To counter these effects, plants rely on biochemical defense systems, among which polyamines have emerged as key modulators of developmental and stress-related processes [11]. These small aliphatic amines, such as putrescine (Put), cadaverine (Cad), spermidine (Spd), and spermine (Spm), contribute to membrane stabilization, ion homeostasis, ROS scavenging, and regulation of gene expression [12]. Salinity often reduces Put and Spd, while Cad and Spm show variable responses depending on species and stress intensity [13,14]. Despite their importance, the dynamics of polyamines under salinity remain poorly studied in tropical medicinal plants cultured in vitro.

Disturbances at the cellular and biochemical levels often extend to plant structure and function. Anatomical modifications include epidermal thickening, reduction of palisade and spongy parenchyma, and vascular collapse, which impair hydraulic conductivity and tissue functionality [15]. Physiologically, salinity diminishes chlorophylls and carotenoids, impairs chlorophyll a fluorescence, and compromises photosystem II, resulting in reduced photosynthetic efficiency [16]. These effects culminate in macroscopic symptoms such as chlorosis, necrosis, premature senescence, and growth inhibition, leading to reduced leaf area, impaired stem and root development, and decreased overall biomass production [17,18]. Hormonal imbalances, including increased abscisic acid and reduced auxins and cytokinins, further aggravate these responses by impairing cell division, promoting turgor loss, and restricting development [19].
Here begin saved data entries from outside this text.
(* ===== verification/Libc.v ===== *)
(** * The C library of the user programs

    [libc/string.c], [libc/print.c], [libc/file.c] and [libc/sysfunc.c].  A user program runs on a flat memory of bytes
    and asks the kernel for everything else with the [syscall] instruction: the class [UserKernel] is what the
    instruction does, with the number of the call and its arguments in registers.

    Formats are string literals and are given as the list of their characters without the null; the variable arguments
    are a list of 64-bit words.  [None] is a fault, undefined behaviour, or fuel run out. *)

From S2P Require Import Prelude KLib Kprint.

(** ** string.c *)

Definition ctol (ch : Z) : Z := if (48 <=? ch) && (ch <=? 57) then ch - 48 else -1.

Section Strings.
Context (fuel : nat).

(** The macro [str_to_ltype] declares a variable of the name of the caller's result.  The loop adds to the inner one and
    returns it at a character that is no digit; at the end of the string it is assigned to itself, and the function
    returns its own variable, which nothing has set: [indet] is what it holds. *)
Fixpoint str_to_loop (wrap : Z -> Z) (n : nat) (m : memory) (s i c : Z) : option Z :=
  match n with
  | O => None
  | S n =>
    if ctol (m (s + i)) =? -1 then Some c
    else str_to_loop wrap n m s (i + 1) (wrap (c * 10 + ctol (m (s + i))))
  end.
Definition str_to_ltype (wrap : Z -> Z) (indet : Z) (m : memory) (s : Z) : option Z :=
  l ← strlen fuel m s;
  Some (match str_to_loop wrap (Z.to_nat l) m s 0 0 with Some c => c | None => indet end).

Definition strtol := str_to_ltype i32.
Definition strtoll := str_to_ltype i64.
Definition strtoul := str_to_ltype u32.
Definition strtoull := str_to_ltype u64.

(** The difference of two characters as a [size_t]. *)
Fixpoint strcmp_from (fuel : nat) (m : memory) (s1 s2 : Z) : option Z :=
  match fuel with
  | O => None
  | S fuel =>
    if ctrue (m s1) && (m s1 =? m s2) then strcmp_from fuel m (s1 + 1) (s2 + 1)
    else Some (u64 (m s1 - m s2))
  end.
Definition strcmp := strcmp_from fuel.

(** [n] is the counter before [--n]. *)
Fixpoint strncmp_from (n : nat) (m : memory) (s1 s2 : Z) : Z :=
  match n with
  | O => 0
  | S n =>
    if negb (n =? 0)%nat && ctrue (m s1) && (m s1 =? m s2) then strncmp_from n m (s1 + 1) (s2 + 1)
    else m s1 - m s2
  end.
Definition strncmp (m : memory) (s1 s2 n : Z) : Z := strncmp_from (Z.to_nat n) m s1 s2.

Fixpoint strcpy_from (fuel : nat) (m : memory) (dest src : Z) : option memory :=
  match fuel with
  | O => None
  | S fuel =>
    if m src =? 0 then Some (upd m dest 0) else strcpy_from fuel (upd m dest (m src)) (dest + 1) (src + 1)
  end.
Definition strcpy (m : memory) (dest src : Z) : option (memory * Z) :=
  m ← strcpy_from fuel m dest src; Some (m, dest).

Fixpoint strchr_from (fuel : nat) (m : memory) (str c : Z) : option Z :=
  match fuel with
  | O => None
  | S fuel =>
    if m str =? 0 then Some (if c =? 0 then str else 0)
    else if m str =? c then Some str else strchr_from fuel m (str + 1) c
  end.
Definition strchr := strchr_from fuel.

Definition memcpy (m : memory) (dst src size : Z) : memory :=
  if size =? 0 then m else
  let range := u64 (dst - src) in
  if range <=? 8 then byte_copy (Z.to_nat size) m dst src 0
  else if 32 <=? size then
    let temp_size := size / 8 in
    let remain_size := size mod 8 in
    let m := word_copy (Z.to_nat temp_size) m dst src 0 in
    if 0 <? remain_size then
      byte_copy (Z.to_nat remain_size) m (dst + temp_size * 8) (src + temp_size * 8) 0
    else m
  else byte_copy (Z.to_nat size) m dst src 0.

(** ** print.c: formatting

    The memory and the position, as [pos] of the source. *)

Definition putc (b : memory * Z) (s c : Z) : memory * Z := (upd b.1 (s + b.2) c, b.2 + 1).
Definition puts (b : memory * Z) (s : Z) (l : list Z) : memory * Z :=
  (store_bytes b.1 (s + b.2) l, b.2 + Z.of_nat (length l)).

Definition _fmt_u64 (b : memory * Z) (s v base : Z) (wordcase : bool) : option (memory * Z) :=
  if v =? 0 then Some (putc b s 48) else
  tmp ← digits_loop TMP_SIZE v base (if wordcase then hex_upper else hex_lower);
  Some (puts b s (rev tmp)).

Definition _fmt_i64 (b : memory * Z) (s v : Z) : option (memory * Z) :=
  if v =? 0 then Some (putc b s 48) else
  if v <? 0 then _fmt_u64 (putc b s 45) s (u64 (- v)) 10 false
  else _fmt_u64 b s (u64 v) 10 false.

Fixpoint fmt_str_from (fuel : nat) (b : memory * Z) (s v : Z) : option (memory * Z) :=
  match fuel with
  | O => None
  | S fuel => if b.1 v =? 0 then Some b else fmt_str_from fuel (putc b s (b.1 v)) s (v + 1)
  end.
Definition _fmt_str (b : memory * Z) (s v : Z) : option (memory * Z) :=
  if v =? 0 then Some (puts b s null_str) else fmt_str_from fuel b s v.

Definition va_arg (args : list Z) : option (Z * list Z) :=
  match args with [] => None | w :: args => Some (w, args) end.

(** One conversion. *)
Definition convert (b : memory * Z) (s lflag ch : Z) (args : list Z) : option (memory * Z * list Z) :=
  let word (f : Z -> option (memory * Z)) := '(w, args) ← va_arg args; b ← f w; Some (b, args) in
  let unsigned w := if lflag =? 0 then u32 w else u64 w in
  if ch =? 100 then word (fun w => _fmt_i64 b s (if lflag =? 0 then i32 w else i64 w))
  else if ch =? 117 then word (fun w => _fmt_u64 b s (unsigned w) 10 false)
  else if ch =? 120 then word (fun w => _fmt_u64 b s (unsigned w) 16 false)
  else if ch =? 88 then word (fun w => _fmt_u64 b s (unsigned w) 16 true)
  else if ch =? 112 then word (fun w => _fmt_u64 (putc (putc b s 48) s 120) s (u64 w) 16 false)
  else if ch =? 115 then word (fun w => _fmt_str b s w)
  else if ch =? 99 then word (fun w => Some (putc b s (u8 w)))
  else if ch =? 98 then word (fun w => _fmt_u64 b s (u64 w) 2 false)
  else Some (putc (putc b s chr_percent) s ch, args).

(** The loop; [rounds] is at least the number of characters left. *)
Fixpoint fmt_loop (rounds : nat) (b : memory * Z) (s end_ : Z) (fmt : list Z) (args : list Z) : option (memory * Z) :=
  match rounds with
  | O => None
  | S rounds =>
    match fmt with
    | [] => Some b
    | ch :: fmt =>
      if end_ <=? b.2 then Some b
      else if negb (ch =? chr_percent) then fmt_loop rounds (putc b s ch) s end_ fmt args
      else
        match fmt with
        | [] => Some b
        | c :: fmt' =>
          if c =? chr_percent then fmt_loop rounds (putc b s chr_percent) s end_ fmt' args
          else
            match parse_lflag fmt with
            | (_, _, None) => None
            | (lflag, ch, Some fmt) =>
              '(b, args) ← convert b s lflag ch args;
              fmt_loop rounds b s end_ fmt args
            end
        end
    end
  end.

Definition vsnprintf (m : memory) (s n : Z) (fmt : list Z) (args : list Z) : option (memory * Z) :=
  if (s =? 0) || (n =? 0) then Some (m, 0) else
  '(m, pos) ← fmt_loop (S (length fmt)) (m, 0) s (n - 1) fmt args;
  Some (upd m (s + pos) 0, pos).
Definition snprintf := vsnprintf.
End Strings.

(** ** The kernel as a program sees it *)

(** A computation ends with a value, or with the end of the program: it has exited, or has been replaced. *)
Inductive outcome (W A : Type) := Done (a : A) (w : W) | Gone (w : W).
Arguments Done {W A} a w.
Arguments Gone {W A} w.
Definition U (W A : Type) : Type := W -> option (outcome W A).

#[global] Instance U_ret W : MRet (U W) := fun A a w => Some (Done a w).
#[global] Instance U_bind W : MBind (U W) := fun A B f c w =>
  match c w with
  | Some (Done a w) => f a w
  | Some (Gone w) => Some (Gone w)
  | None => None
  end.

(** The memory of the program in the state of the system, and the instruction [syscall] with the number of the call
    and its arguments; the result is the register [rax]. *)
Class UserKernel (W : Type) := {
  user_mem : W -> memory;
  with_user_mem : memory -> W -> W;
  syscall : Z -> list Z -> U W Z;
}.

Definition lift {W A} (o : option A) : U W A := fun w => a ← o; Some (Done a w).

Section Libc.
Context {W : Type} `{UserKernel W} (fuel : nat).

Definition get_mem : U W memory := fun w => Some (Done (user_mem w) w).
Definition set_mem (m : memory) : U W unit := fun w => Some (Done tt (with_user_mem m w)).
Definition change_mem (f : memory -> memory) : U W unit := m ← get_mem; set_mem (f m).
Definition load8 (p : Z) : U W Z := m ← get_mem; mret (m p).

(** Fields of a structure; a null pointer faults. *)
Definition load_field (n p : Z) : U W Z := m ← get_mem; mret (little_endian_to_Z 8 (m <$> seqZ p n)).
Definition store_field (n p v : Z) : U W unit := change_mem (fun m => store_bytes m p (Z_to_little_endian n 8 v)).
Definition not_null (p : Z) : U W unit := if p =? 0 then lift None else mret tt.

(** ** sysfunc.c *)

Definition sys_debug_log : U W unit := _ ← syscall 0 []; mret tt.
(** A call that returns goes on to [hlt], which a program may not execute. *)
Definition sys_user_exit (code : Z) : U W unit := _ ← syscall 1 [code]; lift None.
Definition sys_open (path mode : Z) : U W Z := r ← syscall 2 [path; mode]; mret (i32 r).
Definition sys_close (handle : Z) : U W Z := r ← syscall 3 [handle]; mret (i32 r).
Definition sys_read (h len buff : Z) : U W Z := r ← syscall 4 [h; len; buff]; mret (i32 r).
Definition sys_write (h len buff : Z) : U W Z := r ← syscall 5 [h; len; buff]; mret (i32 r).
Definition sys_lseek (h offset wence : Z) : U W Z := r ← syscall 6 [h; offset; wence]; mret (i32 r).
Definition sys_panic (s errno : Z) : U W Z := r ← syscall 7 [s; errno]; mret (i32 r).
Definition sys_vmalloc (ptr sz : Z) : U W Z := r ← syscall 8 [ptr; i32 sz]; mret (u64 r).
Definition sys_vfree (ptr : Z) : U W unit := _ ← syscall 9 [ptr]; mret tt.
Definition sys_readdir (h data sz : Z) : U W Z := r ← syscall 10 [h; data; sz]; mret (i32 r).
Definition sys_fork : U W Z := r ← syscall 11 []; mret (u32 r).
Definition sys_sleep (millis : Z) : U W Z := r ← syscall 12 [millis]; mret (i32 r).
Definition sys_execve (path argc argv : Z) : U W Z := r ← syscall 13 [path; argc; argv]; mret (i32 r).
Definition sys_wait (id : Z) : U W Z := r ← syscall 14 [id]; mret (i32 r).
Definition sys_getcwd (buf len : Z) : U W unit := _ ← syscall 15 [buf; len]; mret tt.
Definition sys_chdir (path : Z) : U W Z := r ← syscall 16 [path]; mret (i32 r).
Definition sys_spawn (path argc argv : Z) : U W Z := r ← syscall 17 [path; argc; argv]; mret (u32 r).

(** ** file.c *)

Definition O_READ : Z := 0.
Definition O_WRITE : Z := 1.
Definition O_READWRITE : Z := 2.

(** A handle is its number as a pointer. *)
Definition open (path mode : Z) : U W Z := r ← sys_open path mode; if r <? 0 then mret 0 else mret r.
Definition read (fh len buff : Z) : U W Z := sys_read (i32 fh) len buff.
Definition write (fh len buff : Z) : U W Z := sys_write (i32 fh) len buff.
Definition close (fh : Z) : U W unit := _ ← sys_close (i32 fh); mret tt.

(** [DIR]. *)
Definition SIZEOF_DIR : Z := 24.
Definition dir_fh : Z := 0.
Definition dir_allocation : Z := 8.
Definition dir_cnt : Z := 12.
Definition dir_data : Z := 16.

Definition opendir (path : Z) : U W Z :=
  dirp ← sys_vmalloc 0 SIZEOF_DIR;
  fh ← open path O_READWRITE;
  _ ← not_null dirp;
  _ ← store_field 8 (dirp + dir_fh) fh;
  if fh =? 0 then _ ← sys_vfree dirp; mret 0 else
  _ ← store_field 4 (dirp + dir_allocation) 4096;
  data ← sys_vmalloc 0 4096;
  _ ← store_field 8 (dirp + dir_data) data;
  _ ← not_null data;
  _ ← change_mem (fun m => memset m data 0 4096);
  mret dirp.

Definition readdir (dirp : Z) : U W Z :=
  _ ← not_null dirp;
  fh ← load_field 8 (dirp + dir_fh);
  data ← load_field 8 (dirp + dir_data);
  allocation ← load_field 4 (dirp + dir_allocation);
  r ← sys_readdir (i32 fh) data (i32 allocation);
  if r <? 0 then mret 0 else
  _ ← store_field 4 (dirp + dir_cnt) r;
  load_field 8 (dirp + dir_data).

Definition closedir (dirp : Z) : U W unit :=
  _ ← not_null dirp;
  fh ← load_field 8 (dirp + dir_fh);
  _ ← close fh;
  data ← load_field 8 (dirp + dir_data);
  _ ← sys_vfree data;
  sys_vfree dirp.

(** ** print.c: input and output *)

Definition PRINT_BUF_SIZE : Z := 4096.
Definition STDIN : Z := 0.
Definition STDOUT : Z := 1.
Definition STDERR : Z := 2.

Definition vdprintf (fd : Z) (fmt args : list Z) : U W Z :=
  buf ← sys_vmalloc 0 PRINT_BUF_SIZE;
  if buf =? 0 then mret (-1) else
  _ ← change_mem (fun m => memset m buf 0 PRINT_BUF_SIZE);
  m ← get_mem;
  '(m, len) ← lift (vsnprintf fuel m buf PRINT_BUF_SIZE fmt args);
  _ ← set_mem m;
  _ ← sys_write fd len buf;
  _ ← sys_vfree buf;
  mret len.
Definition dprintf := vdprintf.
Definition vprintf (fmt args : list Z) : U W Z := vdprintf STDOUT fmt args.
Definition printf (fmt args : list Z) : U W Z := vdprintf STDOUT fmt args.

(** A line into the local array. *)
Definition scan_line (rbuf len : Z) : U W unit :=
  _ ← change_mem (fun m => memset m rbuf 0 4096);
  _ ← sys_read STDIN len rbuf;
  mret tt.

(** A number of [size] bytes into the next argument. *)
Definition scan_number (to_number : memory -> Z -> option Z) (rbuf size : Z) (args : list Z) : U W (list Z) :=
  _ ← scan_line rbuf 4096;
  m ← get_mem;
  v ← lift (to_number m rbuf);
  '(p, args) ← lift (va_arg args);
  _ ← store_field size p v;
  mret args.

Definition scan_convert (indet rbuf lflag ch : Z) (args : list Z) : U W (list Z) :=
  if ch =? 100 then
    if ctrue lflag then scan_number (strtoll fuel indet) rbuf 8 args else scan_number (strtol fuel indet) rbuf 4 args
  else if ch =? 117 then
    if ctrue lflag then scan_number (strtoull fuel indet) rbuf 8 args else scan_number (strtoul fuel indet) rbuf 4 args
  else if ch =? 115 then
    _ ← scan_line rbuf 4095;
    _ ← change_mem (fun m => upd m (rbuf + 4095) 0);
    m ← get_mem;
    l ← lift (strlen fuel m rbuf);
    '(p, args) ← lift (va_arg args);
    _ ← set_mem (memcpy m p rbuf (Z.min l 255));
    mret args
  else mret args.

(** [rbuf] is the address of the local array, [indet] what the uninitialised local of [strtol] holds. *)
Fixpoint scan_loop (rounds : nat) (indet rbuf : Z) (fmt args : list Z) : U W unit :=
  match rounds with
  | O => lift None
  | S rounds =>
    match fmt with
    | [] => mret tt
    | ch :: fmt =>
      if negb (ch =? chr_percent) then scan_loop rounds indet rbuf fmt args
      else
        match fmt with
        | [] => mret tt
        | _ =>
          match parse_lflag fmt with
          | (_, _, None) => lift None
          | (lflag, ch, Some fmt) =>
            args ← scan_convert indet rbuf lflag ch args;
            scan_loop rounds indet rbuf fmt args
          end
        end
    end
  end.
Definition vscanf (indet rbuf : Z) (fmt args : list Z) : U W Z :=
  _ ← scan_loop (S (length fmt)) indet rbuf fmt args; mret 0.
Definition scanf := vscanf.
End Libc.
(* ===== verification/UserDemo.v ===== *)
(** * A kernel for examples

    A small kernel that keeps the promises of [UserHeap] and [UserFiles], on which the library and the shell can be run:
    64 slots for blocks, a set of files and directories by name, and lines typed at the terminal. *)

From S2P Require Import Prelude KLib Kprint Libc LibcProofs UserLaws.

Record demo := Demo {
  d_mem : memory;
  d_blocks : gmap Z Z;
  d_out : list (Z * list Z);
  d_handles : gset Z;
  d_files : list (list Z);
  d_dirs : list (list Z);
  d_cwd : list Z;
  d_lines : list (list Z);
}.
Definition d_set_mem (m : memory) (w : demo) : demo :=
  Demo m (d_blocks w) (d_out w) (d_handles w) (d_files w) (d_dirs w) (d_cwd w) (d_lines w).
Definition d_set_blocks (b : gmap Z Z) (w : demo) : demo :=
  Demo (d_mem w) b (d_out w) (d_handles w) (d_files w) (d_dirs w) (d_cwd w) (d_lines w).
Definition d_add_out (o : Z * list Z) (w : demo) : demo :=
  Demo (d_mem w) (d_blocks w) (d_out w ++ [o]) (d_handles w) (d_files w) (d_dirs w) (d_cwd w) (d_lines w).
Definition d_set_handles (h : gset Z) (w : demo) : demo :=
  Demo (d_mem w) (d_blocks w) (d_out w) h (d_files w) (d_dirs w) (d_cwd w) (d_lines w).
Definition d_set_cwd (c : list Z) (w : demo) : demo :=
  Demo (d_mem w) (d_blocks w) (d_out w) (d_handles w) (d_files w) (d_dirs w) c (d_lines w).
Definition d_set_lines (l : list (list Z)) (w : demo) : demo :=
  Demo (d_mem w) (d_blocks w) (d_out w) (d_handles w) (d_files w) (d_dirs w) (d_cwd w) l.

(** Blocks are in slots of 2 GB behind the first 4 GB; the image is in the first 2. *)
Definition slot (i : Z) : Z := 2 ^ 32 + 2 ^ 31 * i.
Definition free_slots (b : gmap Z Z) : list Z := filter (fun i => b !! slot i = None) (seqZ 0 64).
Definition free_handles (h : gset Z) : list Z := filter (fun i => i ∉ h) (seqZ 3 17).

(** The string at an address, of at most 4096 characters. *)
Fixpoint read_chars (n : nat) (m : memory) (p : Z) : list Z :=
  match n with
  | O => []
  | S n => if m p =? 0 then [] else m p :: read_chars n m (p + 1)
  end.
Definition d_path (w : demo) (p : Z) : list Z := read_chars 4096 (d_mem w) p.

Definition demo_syscall (n : Z) (args : list Z) : U demo Z := fun w =>
  match args with
  | [_; sz] =>
    if n =? 8 then
      match free_slots (d_blocks w) with
      | i :: _ => Some (Done (slot i) (d_set_blocks (<[slot i := sz]> (d_blocks w)) w))
      | [] => Some (Done 0 w)
      end
    else if n =? 2 then
      let p := default 0 (head args) in
      if bool_decide (d_path w p ∈ d_files w) then
        match free_handles (d_handles w) with
        | h :: _ => Some (Done h (d_set_handles ({[h]} ∪ d_handles w) w))
        | [] => Some (Done (-1) w)
        end
      else Some (Done (-1) w)
    else if n =? 15 then
      let buf := default 0 (head args) in
      Some (Done 0 (d_set_mem (store_bytes (d_mem w) buf (take (Z.to_nat (sz - 1)) (d_cwd w) ++ [0])) w))
    else None
  | [a] =>
    if n =? 9 then Some (Done 0 (d_set_blocks (delete a (d_blocks w)) w))
    else if n =? 3 then Some (Done 0 (d_set_handles (d_handles w ∖ {[a]}) w))
    else if n =? 16 then
      if bool_decide (d_path w a ∈ d_dirs w) then Some (Done 0 (d_set_cwd (d_path w a) w)) else Some (Done (-1) w)
    else if n =? 1 then Some (Gone w)
    else if n =? 14 then Some (Done 0 w)
    else None
  | [h; len; buf] =>
    if n =? 5 then Some (Done len (d_add_out (h, d_mem w <$> seqZ buf len) w))
    else if n =? 4 then
      match d_lines w with
      | l :: ls =>
        let l := take (Z.to_nat len) l in
        Some (Done (Z.of_nat (length l)) (d_set_lines ls (d_set_mem (store_bytes (d_mem w) buf l) w)))
      | [] => None
      end
    else if n =? 10 then Some (Done (-105) w)
    else if n =? 13 then Some (Gone w)
    else None
  | [] => if n =? 11 then Some (Done 7 w) else None
  | _ => None
  end.

#[global] Instance demo_kernel : UserKernel demo :=
  {| user_mem := d_mem; with_user_mem := d_set_mem; syscall := demo_syscall |}.

Definition blocks_ok (b : gmap Z Z) : Prop :=
  forall a n, b !! a = Some n -> (exists i, 0 <= i < 64 /\ a = slot i) /\ n <= 2 ^ 31.
Definition demo_ok (w : demo) : Prop :=
  blocks_ok (d_blocks w) /\ Forall (fun f => (length f < 4096)%nat) (d_files w).

Lemma filter_one_less (P Q : Z -> Prop) `{!forall x, Decision (P x), !forall x, Decision (Q x)} (l : list Z) c :
  NoDup l -> c ∈ l -> P c -> (forall x, x ∈ l -> (Q x <-> P x /\ x <> c)) ->
  length (filter P l) = S (length (filter Q l)).
Proof.
  induction l as [|x l IH]; intros Hnd Hin HP HQ; [by apply not_elem_of_nil in Hin|].
  apply NoDup_cons in Hnd as [Hx Hnd]. rewrite !filter_cons. pose proof (HQ x ltac:(left)) as Hqx.
  destruct (decide (x = c)) as [->|Hne].
  - rewrite decide_True, decide_False by naive_solver. cbn [length]. f_equal.
    apply Nat.le_antisymm; apply filter_length_le; intros y Hy; rewrite HQ by (by right); [|naive_solver].
    intros Hp. split; [done|]. by intros ->.
  - apply elem_of_cons in Hin as [->|Hin]; [done|].
    specialize (IH Hnd Hin HP ltac:(intros; apply HQ; by right)).
    destruct (decide (P x)), (decide (Q x)); cbn [length]; [lia|naive_solver..|lia].
Qed.

Lemma slot_inj i j : slot i = slot j -> i = j.
Proof. unfold slot. lia. Qed.

Lemma free_slots_insert b i n : 0 <= i < 64 -> b !! slot i = None ->
  length (free_slots b) = S (length (free_slots (<[slot i := n]> b))).
Proof.
  intros Hi Hb. apply (filter_one_less _ _ _ i); [apply NoDup_seqZ|by apply elem_of_seqZ|done|].
  intros x _. destruct (decide (x = i)) as [->|Hne]; [rewrite lookup_insert_eq; naive_solver|].
  rewrite lookup_insert_ne by (intros ?%slot_inj; done). naive_solver.
Qed.

Lemma free_slots_delete b i n : 0 <= i < 64 -> b !! slot i = Some n ->
  length (free_slots (delete (slot i) b)) = S (length (free_slots b)).
Proof.
  intros Hi Hb. rewrite (free_slots_insert (delete (slot i) b) i n Hi) by apply lookup_delete_eq.
  by rewrite insert_delete_id.
Qed.

#[global] Program Instance demo_heap : UserHeap demo :=
  {| blocks := d_blocks; avail w := length (free_slots (d_blocks w)); image q := 0 <= q < 2 ^ 31; heap_ok := demo_ok |}.
Next Obligation. done. Qed.
Next Obligation. done. Qed.
Next Obligation. done. Qed.
Next Obligation. done. Qed.
Next Obligation.
  intros w a n b k [Hok _] Ha Hb Hne. destruct (Hok a n Ha) as [(i & Hi & ->) Hn], (Hok b k Hb) as [(j & Hj & ->) Hk].
  assert (i <> j) by congruence. unfold slot. lia.
Qed.
Next Obligation.
  intros w a n q [Hok _] Ha Hq. destruct (Hok a n Ha) as [(i & Hi & ->) Hn]. unfold slot in Hq. lia.
Qed.
Next Obligation.
  intros w sz [Hok Hfs] Hsz Hav. cbv beta in Hav. destruct (free_slots (d_blocks w)) as [|i l] eqn:E; [simpl in Hav; lia|].
  assert (i ∈ free_slots (d_blocks w)) as Hin by (rewrite E; left).
  unfold free_slots in Hin. apply list_elem_of_filter in Hin as [Hfr Hin]. apply elem_of_seqZ in Hin.
  exists (slot i), (d_set_blocks (<[slot i := sz]> (d_blocks w)) w). split_and!; try done.
  - unfold runs, syscall, demo_kernel, demo_syscall. simpl. by rewrite E.
  - unfold slot. lia.
  - unfold slot. lia.
  - split; [|done]. intros a n. simpl. intros [[<- <-]|[_ Ha]]%lookup_insert_Some; [|by apply Hok]. split; [by exists i|lia].
  - pose proof (free_slots_insert (d_blocks w) i sz ltac:(lia) Hfr) as Hf. by rewrite E in Hf.
Qed.
Next Obligation.
  intros w a n [Hok Hfs] Ha. exists 0, (d_set_blocks (delete a (d_blocks w)) w). split_and!; try done.
  - split; [|done]. intros b k. simpl. intros [_ Hb]%lookup_delete_Some. by apply Hok.
  - destruct (Hok a n Ha) as [(i & Hi & ->) _]. simpl. by apply (free_slots_delete _ i n).
Qed.

Lemma read_chars_cstr path : forall n m p, cstr m p path -> read_chars n m p = take n path.
Proof.
  induction path as [|c path IH]; intros [|n] m p Hc; try done; cbn [read_chars cstr take] in *.
  - by rewrite Hc.
  - destruct Hc as (-> & Hr & Hc). rewrite (proj2 (Z.eqb_neq _ _)) by lia. f_equal. by apply IH.
Qed.

Lemma d_path_in w p path : demo_ok w -> cstr (d_mem w) p path -> (d_path w p ∈ d_files w <-> path ∈ d_files w).
Proof.
  intros [_ Hf] Hc. unfold d_path. rewrite (read_chars_cstr path) by done. rewrite Forall_forall in Hf.
  destruct (decide (length path < 4096)%nat); [by rewrite take_ge by lia|]. split; intros Hin.
  - apply Hf in Hin. rewrite length_take in Hin. lia.
  - apply Hf in Hin. lia.
Qed.

Lemma free_handle_exists (h : gset Z) : (size h < 17)%nat -> exists x l, free_handles h = x :: l.
Proof.
  intros Hs. destruct (free_handles h) as [|x l] eqn:E; [|by exists x, l]. exfalso.
  assert (list_to_set (seqZ 3 17) ⊆ h) as Hsub%subseteq_size.
  { intros x Hx%elem_of_list_to_set. destruct (decide (x ∈ h)); [done|].
    assert (x ∈ free_handles h) as Hin by (by apply list_elem_of_filter). rewrite E in Hin. by apply not_elem_of_nil in Hin. }
  rewrite size_list_to_set, length_seqZ in Hsub by apply NoDup_seqZ. change (Z.to_nat 17) with 17%nat in Hsub. lia.
Qed.

#[global] Program Instance demo_user_files : UserFiles demo :=
  {| output := d_out; handles := d_handles; openable w path := Some (bool_decide (path ∈ d_files w)); cwd_of := d_cwd;
     max_handles := 17 |}.
Next Obligation. done. Qed.
Next Obligation.
  intros n args w r w' Hn Hr. unfold runs, syscall, demo_kernel, demo_syscall in Hr.
  destruct args as [|a [|b [|c [|d args]]]]; destruct Hn as [-> | ->]; simpl in Hr; simplify_eq; try done.
  destruct (free_slots _); simplify_eq; done.
Qed.
Next Obligation. intros w h len buf Hok Hl. eexists _, _. split; [reflexivity|]. by split_and!. Qed.
Next Obligation.
  intros w p path Hok Hc Hs _. unfold runs, syscall, demo_kernel, demo_syscall. cbn [Z.eqb head default].
  rewrite (bool_decide_ext _ _ (d_path_in w p path Hok Hc)). destruct (bool_decide (path ∈ d_files w)).
  - destruct (free_handle_exists _ Hs) as (x & l & E). simpl. rewrite E.
    assert (x ∈ free_handles (d_handles w)) as Hin by (rewrite E; left).
    apply list_elem_of_filter in Hin as [Hx Hin]. apply elem_of_seqZ in Hin.
    eexists _, _. split; [reflexivity|]. split_and!; try done; lia.
  - eexists _, _. split; [reflexivity|]. by split_and!.
Qed.
Next Obligation. intros w h Hok Hh. eexists _, _. split; [reflexivity|]. by split_and!. Qed.
Next Obligation.
  intros w buf len Hok Hl Hc Ho. eexists _, _. split; [reflexivity|]. split_and!; try done.
  intros q _. simpl. rewrite take_ge by lia. done.
Qed.
Next Obligation.
  intros w p path Hok Hc _. unfold runs, syscall, demo_kernel, demo_syscall. simpl.
  destruct (bool_decide _); eexists _, _; (split; [reflexivity|]); by split_and!.
Qed.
In pot-grown plants of D. riparus, salinity was reported to impair carbon assimilation and dry mass production, with no reductions in photosynthetic pigment content or photosystem II efficiency [20]. Although in vitro culture offers a powerful and controlled platform to investigate plant responses to abiotic stress, no studies to date have characterized the integrated morpho-physiological, anatomical, and biochemical responses of D. riparius to salinity under this system. This knowledge gap restricts our understanding of its adaptive capacity and limits its future as a phytotherapeutic and agroindustrial resource derived from tropical vegetation [20].

Here, we hypothesize that salinity impairs growth, tissue structure, and pigment content in D. riparius while simultaneously inducing alterations in polyamine metabolism, since these molecules are associated with antioxidant defenses and the regulation of cell division and expansion, which may indicate limited adaptive plasticity under in vitro conditions. Based on this hypothesis, this study aimed to evaluate the effects of salinity on growth parameters, water status, photosystem II integrity, pigment content, anatomical traits, and polyamine metabolism in Dizygostemon riparius cultured in vitro.

2. Materials and Methods

2.1. Plant Cultivation and Experimental Design

The Dizygostemon riparius plants used in this experiment originated from the plant collection maintained at the Tissue Culture Laboratory of the State University of Maranhão (LCT/UEMA), MA, Brazil (2°34′00″ S and 44°12′00″ W), since 2022 and subcultured every 90 days. These plants were maintained in vitro under a photomixotrophic system, in transparent 350 mL glass flasks, each containing 60 mL of Murashige and Skoog (MS) medium with vitamins [21] (PhytoTechnology^®, Lenexa, KS, USA), supplemented with 30 g L⁻¹ sucrose (w/v; Dinâmica^® Química Contemporânea Ltda, São Paulo, SP, Brazil) and solidified with 5.5 g L⁻¹ agar (Êxodo Científica^®, São Paulo, SP, Brazil). The cultures were maintained at 25 ± 2 °C, under an irradiance of 85 μmol m⁻² s⁻¹ provided by six white tubular LED lamps (T8, 9 W; Avant, São Paulo, SP, Brazil), with a 16 h photoperiod.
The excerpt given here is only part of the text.